DjinniChip: evaluation of a novel molecular rapid diagnostic device for the detection of Chlamydia trachomatis in trachoma-endemic areas

27 Oct 2020
Tamsyn R. Derrick, Natalia Sandetskaya, Harry Pickering, Andreas Kölsch, Athumani Ramadhani, Elias Mafuru, Patrick Massae, Aiweda Malisa, Tara Mtuy, Matthew J. Burton, Martin J. Holland & Dirk Kuhlmeier

Background

The clinical signs of active trachoma are often present in the absence of ocular Chlamydia trachomatis infection, particularly following mass drug administration. Treatment decisions following impact surveys and in post-control surveillance for communities are currently based on the prevalence of clinical signs, which may result in further unnecessary distribution of mass antibiotic treatment and the increased spread of macrolide resistance alleles in ‘off-target’ bacterial species. We therefore developed a simple, fast, low cost diagnostic assay (DjinniChip) for diagnosis of ocular C. trachomatis for use by trachoma control programmes.

Methods

The study was conducted in the UK, Germany and Tanzania. For clinical testing in Tanzania, specimens from a sample of 350 children between the ages of 7 to 15 years, which were part of a longitudinal cohort that began in February 2012 were selected.

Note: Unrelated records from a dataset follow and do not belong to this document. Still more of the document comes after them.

Lemma delete_one_day_view_witness :
  scr_sd Fixtures.two_weeks <= scr_ed Fixtures.two_weeks
  /\ delete_one_day Fixtures.two_weeks 738886 "morning"
       (delete_one_day Fixtures.two_weeks 738886 "morning"
          (Schedule.run_call (Fixtures.monday_call 1) Fixtures.empty_db))
     = delete_one_day Fixtures.two_weeks 738886 "morning"
         (Schedule.run_call (Fixtures.monday_call 1) Fixtures.empty_db).
Proof.
  assert (H : scr_sd Fixtures.two_weeks <= scr_ed Fixtures.two_weeks)
    by (vm_compute; discriminate).
  split; [exact H|].
  apply (delete_one_day_view Fixtures.two_weeks 738886 "morning"
           (Schedule.run_call (Fixtures.monday_call 1) Fixtures.empty_db)
           738886 738899 H).
Defined.

Lemma to_repair_view scr start end_ s :
  0 < scr_sem_choice scr ->
  to_repair scr s = true ->
  in_view (scr_subject_id scr) (scr_topic_id scr) (scr_batch_year scr)
          (scr_sem_choice scr) (scr_branch_id scr) start end_ s = false
  /\ in_view (scr_subject_id scr) (scr_topic_id scr) (scr_batch_year scr)
             (scr_sem_choice scr) (scr_branch_id scr) start end_
             (set_semester (scr_sem_choice scr) s)
     = between (session_date s) start end_
  /\ to_repair scr (set_semester (scr_sem_choice scr) s) = false.
Proof.
  intros Hsem H. unfold to_repair in H.
  repeat (apply andb_prop in H; destruct H as [H ?]).
  unfold in_view, to_repair, set_semester, legacy_semester, col_eq in *.
  cbn [Db.subject_id Db.topic_id Db.batch_year Db.branch_id semester session_date].
  rewrite H, H2, H3, H1, Z.eqb_refl. cbn [andb]. split; [|split].
  - destruct (semester s) as [v|]; [|reflexivity].
    destruct (Z.leb_spec v 0); [|discriminate].
    destruct (Z.eqb_spec v (scr_sem_choice scr)); [lia|reflexivity].
  - reflexivity.
  - destruct (Z.leb_spec (scr_sem_choice scr) 0); [lia|reflexivity].
Qed.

Two ocular swabs were taken from the right eye. The second swab was collected dry, kept cool in the field and archived at – 80 °C before sample lysis for DjinniChip detection and parallel nucleic acid purification and detection/quantification by qPCR assay.

Results

DjinniChip was able to reliably detect > 10 copies of C. trachomatis per test and correctly identified 7/10 Quality Control for Molecular Diagnostics C. trachomatis panel samples, failing to detect 3 positive samples with genome equivalent amounts ≤ 10 copies. DjinniChip performed well across a range of typical trachoma field conditions and when used by lay personnel using a series of mock samples. In the laboratory in Tanzania, using clinical samples the sensitivity and specificity of DjinniChip for C. trachomatis was 66% (95% CI 51–78) and 94.8 (95% CI 91–97%) with an overall accuracy of 90.1 (95% CI 86.4–93).

Conclusions

DjinniChip performance is extremely promising, particularly its ability to detect low concentrations of C. trachomatis and its usability in field conditions. The DjinniChip requires further development to reduce inhibition and advance toward a closed system. DjinniChip results did not vary between local laboratory results and typical trachoma field settings, illustrating its potential for use in low-resource areas to prevent unnecessary rounds of MDA and to monitor for C. trachomatis recrudescence.